### Problem description
From the records below, print exactly the lines starting at the one containing "(** * trail-map: SRTM tile conversion" and ending at the one containing "wrap-around of the", ends included, and nothing else.

(Saved entries)
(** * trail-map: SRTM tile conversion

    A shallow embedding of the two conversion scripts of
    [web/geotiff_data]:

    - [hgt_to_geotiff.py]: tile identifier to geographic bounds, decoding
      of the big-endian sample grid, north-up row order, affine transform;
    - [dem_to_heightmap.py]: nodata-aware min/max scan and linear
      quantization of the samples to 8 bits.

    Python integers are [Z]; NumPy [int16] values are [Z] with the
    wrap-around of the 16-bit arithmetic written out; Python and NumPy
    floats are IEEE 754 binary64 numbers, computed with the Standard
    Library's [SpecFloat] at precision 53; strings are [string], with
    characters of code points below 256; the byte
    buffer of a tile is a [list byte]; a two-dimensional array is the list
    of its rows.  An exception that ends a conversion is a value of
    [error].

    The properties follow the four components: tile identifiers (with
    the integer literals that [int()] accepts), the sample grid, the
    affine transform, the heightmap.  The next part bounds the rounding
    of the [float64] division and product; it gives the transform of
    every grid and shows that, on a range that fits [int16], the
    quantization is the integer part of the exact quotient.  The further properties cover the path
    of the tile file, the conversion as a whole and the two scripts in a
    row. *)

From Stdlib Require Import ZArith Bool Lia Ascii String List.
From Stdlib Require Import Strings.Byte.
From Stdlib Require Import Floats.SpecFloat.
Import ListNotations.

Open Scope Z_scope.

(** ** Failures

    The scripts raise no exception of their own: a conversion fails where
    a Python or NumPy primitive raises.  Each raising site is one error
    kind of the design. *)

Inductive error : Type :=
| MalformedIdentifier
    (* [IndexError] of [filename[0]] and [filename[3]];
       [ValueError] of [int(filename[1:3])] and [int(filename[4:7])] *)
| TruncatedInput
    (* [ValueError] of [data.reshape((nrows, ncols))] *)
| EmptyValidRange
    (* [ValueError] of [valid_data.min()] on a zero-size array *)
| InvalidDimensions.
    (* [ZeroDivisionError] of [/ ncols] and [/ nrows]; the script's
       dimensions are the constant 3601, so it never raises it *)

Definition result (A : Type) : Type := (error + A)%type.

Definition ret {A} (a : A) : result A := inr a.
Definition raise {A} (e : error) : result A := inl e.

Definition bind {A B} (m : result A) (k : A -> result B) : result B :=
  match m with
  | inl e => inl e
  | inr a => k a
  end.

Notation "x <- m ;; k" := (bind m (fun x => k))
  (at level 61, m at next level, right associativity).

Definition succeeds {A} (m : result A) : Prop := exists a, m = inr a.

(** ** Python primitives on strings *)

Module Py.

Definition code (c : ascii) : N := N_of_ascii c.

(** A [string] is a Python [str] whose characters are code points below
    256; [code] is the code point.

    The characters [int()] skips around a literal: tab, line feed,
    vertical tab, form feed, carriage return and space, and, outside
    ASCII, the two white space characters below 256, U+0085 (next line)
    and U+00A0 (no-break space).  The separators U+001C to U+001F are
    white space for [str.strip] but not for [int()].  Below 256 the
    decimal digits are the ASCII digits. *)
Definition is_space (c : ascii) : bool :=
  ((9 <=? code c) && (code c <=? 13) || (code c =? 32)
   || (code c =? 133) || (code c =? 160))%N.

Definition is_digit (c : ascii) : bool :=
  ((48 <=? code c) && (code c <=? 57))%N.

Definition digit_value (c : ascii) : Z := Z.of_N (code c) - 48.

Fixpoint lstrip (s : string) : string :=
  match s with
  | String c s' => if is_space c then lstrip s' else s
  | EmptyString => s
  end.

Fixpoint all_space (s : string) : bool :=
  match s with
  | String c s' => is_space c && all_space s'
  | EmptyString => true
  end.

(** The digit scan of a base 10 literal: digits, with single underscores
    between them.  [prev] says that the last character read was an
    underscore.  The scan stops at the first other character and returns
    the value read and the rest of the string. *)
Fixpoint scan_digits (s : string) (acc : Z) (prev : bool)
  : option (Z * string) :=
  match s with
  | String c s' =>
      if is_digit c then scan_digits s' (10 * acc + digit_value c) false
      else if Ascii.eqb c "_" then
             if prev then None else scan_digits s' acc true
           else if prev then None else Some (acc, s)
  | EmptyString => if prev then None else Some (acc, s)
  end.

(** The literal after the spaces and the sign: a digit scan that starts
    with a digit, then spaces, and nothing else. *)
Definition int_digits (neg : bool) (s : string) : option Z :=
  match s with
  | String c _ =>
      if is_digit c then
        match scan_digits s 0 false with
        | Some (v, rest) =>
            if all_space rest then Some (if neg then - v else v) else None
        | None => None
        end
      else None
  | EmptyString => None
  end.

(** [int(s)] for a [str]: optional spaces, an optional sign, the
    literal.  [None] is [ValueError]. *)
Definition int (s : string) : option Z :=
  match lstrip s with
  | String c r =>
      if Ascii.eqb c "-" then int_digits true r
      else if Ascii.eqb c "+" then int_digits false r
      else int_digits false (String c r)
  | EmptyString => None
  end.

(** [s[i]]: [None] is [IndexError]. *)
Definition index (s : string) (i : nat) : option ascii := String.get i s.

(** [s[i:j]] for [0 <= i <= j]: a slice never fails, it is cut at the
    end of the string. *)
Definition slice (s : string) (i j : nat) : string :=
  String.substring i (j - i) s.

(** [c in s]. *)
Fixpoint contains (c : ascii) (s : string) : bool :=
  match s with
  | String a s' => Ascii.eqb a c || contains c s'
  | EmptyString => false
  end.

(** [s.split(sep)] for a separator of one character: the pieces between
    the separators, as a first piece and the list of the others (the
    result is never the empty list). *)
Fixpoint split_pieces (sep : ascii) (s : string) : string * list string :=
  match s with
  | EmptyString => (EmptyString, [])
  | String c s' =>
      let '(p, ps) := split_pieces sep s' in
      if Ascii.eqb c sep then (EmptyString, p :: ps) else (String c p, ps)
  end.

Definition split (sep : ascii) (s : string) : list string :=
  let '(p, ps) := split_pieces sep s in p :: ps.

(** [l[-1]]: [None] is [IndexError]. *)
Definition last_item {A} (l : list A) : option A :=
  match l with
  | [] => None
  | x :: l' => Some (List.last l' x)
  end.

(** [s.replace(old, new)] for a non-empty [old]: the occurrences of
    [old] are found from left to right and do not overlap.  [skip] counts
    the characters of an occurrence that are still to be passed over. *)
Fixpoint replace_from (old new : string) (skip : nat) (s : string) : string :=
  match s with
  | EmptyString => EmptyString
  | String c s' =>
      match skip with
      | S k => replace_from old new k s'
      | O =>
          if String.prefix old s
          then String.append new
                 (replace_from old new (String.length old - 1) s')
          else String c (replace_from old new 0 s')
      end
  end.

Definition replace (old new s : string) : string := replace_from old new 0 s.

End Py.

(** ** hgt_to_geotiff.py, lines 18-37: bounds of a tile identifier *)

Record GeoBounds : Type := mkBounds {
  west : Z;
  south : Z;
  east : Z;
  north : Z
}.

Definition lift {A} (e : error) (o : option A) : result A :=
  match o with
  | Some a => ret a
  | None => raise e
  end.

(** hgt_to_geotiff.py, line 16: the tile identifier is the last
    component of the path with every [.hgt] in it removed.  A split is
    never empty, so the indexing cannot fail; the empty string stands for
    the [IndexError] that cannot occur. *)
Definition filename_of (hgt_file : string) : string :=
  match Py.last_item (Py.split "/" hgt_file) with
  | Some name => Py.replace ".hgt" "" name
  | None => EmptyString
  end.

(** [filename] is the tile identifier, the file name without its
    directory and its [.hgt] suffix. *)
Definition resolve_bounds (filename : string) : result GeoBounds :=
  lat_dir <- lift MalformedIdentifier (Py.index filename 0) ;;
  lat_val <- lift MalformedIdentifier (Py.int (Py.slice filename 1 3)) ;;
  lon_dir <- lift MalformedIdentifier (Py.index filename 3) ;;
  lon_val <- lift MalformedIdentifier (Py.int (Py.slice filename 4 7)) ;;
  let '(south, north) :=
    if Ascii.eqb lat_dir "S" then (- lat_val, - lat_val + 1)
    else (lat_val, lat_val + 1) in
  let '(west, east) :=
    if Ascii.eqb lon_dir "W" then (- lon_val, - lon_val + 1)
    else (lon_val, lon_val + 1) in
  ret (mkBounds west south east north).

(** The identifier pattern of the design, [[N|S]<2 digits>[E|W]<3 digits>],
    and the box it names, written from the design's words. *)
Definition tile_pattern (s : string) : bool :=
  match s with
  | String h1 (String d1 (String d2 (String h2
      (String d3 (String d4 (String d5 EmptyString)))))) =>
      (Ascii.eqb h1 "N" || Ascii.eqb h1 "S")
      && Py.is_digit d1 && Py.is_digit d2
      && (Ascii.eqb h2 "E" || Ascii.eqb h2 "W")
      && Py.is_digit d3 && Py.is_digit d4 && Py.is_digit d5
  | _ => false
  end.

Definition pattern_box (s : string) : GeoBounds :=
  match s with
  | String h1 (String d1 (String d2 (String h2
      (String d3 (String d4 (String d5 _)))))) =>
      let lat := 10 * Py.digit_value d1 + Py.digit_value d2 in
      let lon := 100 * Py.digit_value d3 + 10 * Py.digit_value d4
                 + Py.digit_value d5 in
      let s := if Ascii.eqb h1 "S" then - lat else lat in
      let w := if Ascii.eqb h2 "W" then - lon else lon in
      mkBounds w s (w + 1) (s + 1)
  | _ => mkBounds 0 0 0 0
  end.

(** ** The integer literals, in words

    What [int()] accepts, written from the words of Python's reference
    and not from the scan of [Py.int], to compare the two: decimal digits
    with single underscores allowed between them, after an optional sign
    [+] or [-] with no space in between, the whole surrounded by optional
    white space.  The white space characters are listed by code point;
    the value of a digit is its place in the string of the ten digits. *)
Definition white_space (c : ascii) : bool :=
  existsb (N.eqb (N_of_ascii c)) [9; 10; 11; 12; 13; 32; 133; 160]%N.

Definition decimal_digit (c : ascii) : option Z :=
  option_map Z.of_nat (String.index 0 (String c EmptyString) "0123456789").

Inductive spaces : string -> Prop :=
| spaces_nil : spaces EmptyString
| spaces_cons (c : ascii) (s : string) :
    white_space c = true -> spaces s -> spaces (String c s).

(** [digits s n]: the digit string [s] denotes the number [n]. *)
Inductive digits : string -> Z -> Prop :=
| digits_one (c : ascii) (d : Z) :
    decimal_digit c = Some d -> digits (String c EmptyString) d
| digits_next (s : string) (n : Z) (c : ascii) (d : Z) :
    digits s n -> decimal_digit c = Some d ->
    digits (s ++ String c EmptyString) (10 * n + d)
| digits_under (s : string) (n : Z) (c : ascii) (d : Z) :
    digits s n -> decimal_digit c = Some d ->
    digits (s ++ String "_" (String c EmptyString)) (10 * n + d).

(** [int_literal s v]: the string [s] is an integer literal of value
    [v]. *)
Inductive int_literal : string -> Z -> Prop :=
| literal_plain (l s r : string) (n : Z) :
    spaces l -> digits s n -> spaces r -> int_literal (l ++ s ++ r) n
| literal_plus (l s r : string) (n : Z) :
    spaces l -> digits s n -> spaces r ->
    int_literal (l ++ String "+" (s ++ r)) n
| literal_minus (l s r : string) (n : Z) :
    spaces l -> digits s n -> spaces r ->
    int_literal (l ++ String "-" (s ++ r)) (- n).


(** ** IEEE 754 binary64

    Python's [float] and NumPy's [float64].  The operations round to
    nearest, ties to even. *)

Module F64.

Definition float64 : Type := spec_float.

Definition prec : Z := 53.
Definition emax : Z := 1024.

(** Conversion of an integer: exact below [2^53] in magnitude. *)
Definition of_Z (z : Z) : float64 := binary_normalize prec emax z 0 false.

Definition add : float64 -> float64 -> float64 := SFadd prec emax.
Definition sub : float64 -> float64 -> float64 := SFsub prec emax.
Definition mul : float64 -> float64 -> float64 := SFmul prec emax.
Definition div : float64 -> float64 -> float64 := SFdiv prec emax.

---

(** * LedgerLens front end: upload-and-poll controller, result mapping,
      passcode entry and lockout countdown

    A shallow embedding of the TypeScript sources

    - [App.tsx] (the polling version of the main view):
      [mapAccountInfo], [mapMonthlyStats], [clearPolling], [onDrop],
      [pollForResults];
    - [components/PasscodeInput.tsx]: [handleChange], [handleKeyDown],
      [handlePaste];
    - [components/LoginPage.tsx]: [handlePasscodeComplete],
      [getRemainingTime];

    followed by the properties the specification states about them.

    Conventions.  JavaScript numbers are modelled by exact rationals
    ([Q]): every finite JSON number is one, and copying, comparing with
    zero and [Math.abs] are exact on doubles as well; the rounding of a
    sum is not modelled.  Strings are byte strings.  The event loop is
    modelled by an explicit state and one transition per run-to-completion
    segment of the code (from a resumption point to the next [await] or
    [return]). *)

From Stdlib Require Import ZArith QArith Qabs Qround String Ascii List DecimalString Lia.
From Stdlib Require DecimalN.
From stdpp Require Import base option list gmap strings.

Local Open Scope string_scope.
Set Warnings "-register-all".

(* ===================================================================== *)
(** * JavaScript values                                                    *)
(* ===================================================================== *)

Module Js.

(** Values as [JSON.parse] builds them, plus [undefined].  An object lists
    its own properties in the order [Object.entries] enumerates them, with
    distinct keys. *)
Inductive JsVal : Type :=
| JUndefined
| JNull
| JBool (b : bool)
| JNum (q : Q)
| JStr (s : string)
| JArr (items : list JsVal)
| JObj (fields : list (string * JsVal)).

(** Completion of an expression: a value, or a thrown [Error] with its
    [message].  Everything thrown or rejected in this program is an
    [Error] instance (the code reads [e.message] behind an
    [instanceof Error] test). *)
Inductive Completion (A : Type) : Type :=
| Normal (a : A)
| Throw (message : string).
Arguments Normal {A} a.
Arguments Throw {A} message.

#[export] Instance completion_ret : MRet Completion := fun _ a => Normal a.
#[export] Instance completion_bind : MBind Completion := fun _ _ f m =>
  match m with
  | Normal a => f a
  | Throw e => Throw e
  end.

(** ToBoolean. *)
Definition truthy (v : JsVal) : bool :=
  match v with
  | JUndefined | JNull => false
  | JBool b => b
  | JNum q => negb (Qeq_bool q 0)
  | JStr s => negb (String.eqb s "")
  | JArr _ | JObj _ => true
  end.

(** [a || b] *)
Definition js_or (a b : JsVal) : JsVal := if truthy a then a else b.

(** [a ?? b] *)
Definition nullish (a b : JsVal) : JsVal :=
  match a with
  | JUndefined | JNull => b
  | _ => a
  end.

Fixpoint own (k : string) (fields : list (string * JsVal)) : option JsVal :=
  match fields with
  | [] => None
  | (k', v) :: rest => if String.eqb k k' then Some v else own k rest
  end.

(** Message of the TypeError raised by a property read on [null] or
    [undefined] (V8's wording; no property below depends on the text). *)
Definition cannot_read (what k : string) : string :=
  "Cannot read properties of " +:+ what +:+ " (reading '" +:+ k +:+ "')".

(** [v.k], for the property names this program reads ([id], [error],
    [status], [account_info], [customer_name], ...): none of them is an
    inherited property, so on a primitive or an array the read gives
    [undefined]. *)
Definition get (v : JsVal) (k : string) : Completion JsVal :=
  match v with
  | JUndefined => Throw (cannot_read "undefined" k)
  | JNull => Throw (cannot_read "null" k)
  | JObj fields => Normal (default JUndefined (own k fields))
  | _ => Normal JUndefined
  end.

### Written solution
(** * trail-map: SRTM tile conversion

    A shallow embedding of the two conversion scripts of
    [web/geotiff_data]:

    - [hgt_to_geotiff.py]: tile identifier to geographic bounds, decoding
      of the big-endian sample grid, north-up row order, affine transform;
    - [dem_to_heightmap.py]: nodata-aware min/max scan and linear
      quantization of the samples to 8 bits.

    Python integers are [Z]; NumPy [int16] values are [Z] with the
    wrap-around of the 16-bit arithmetic written out; Python and NumPy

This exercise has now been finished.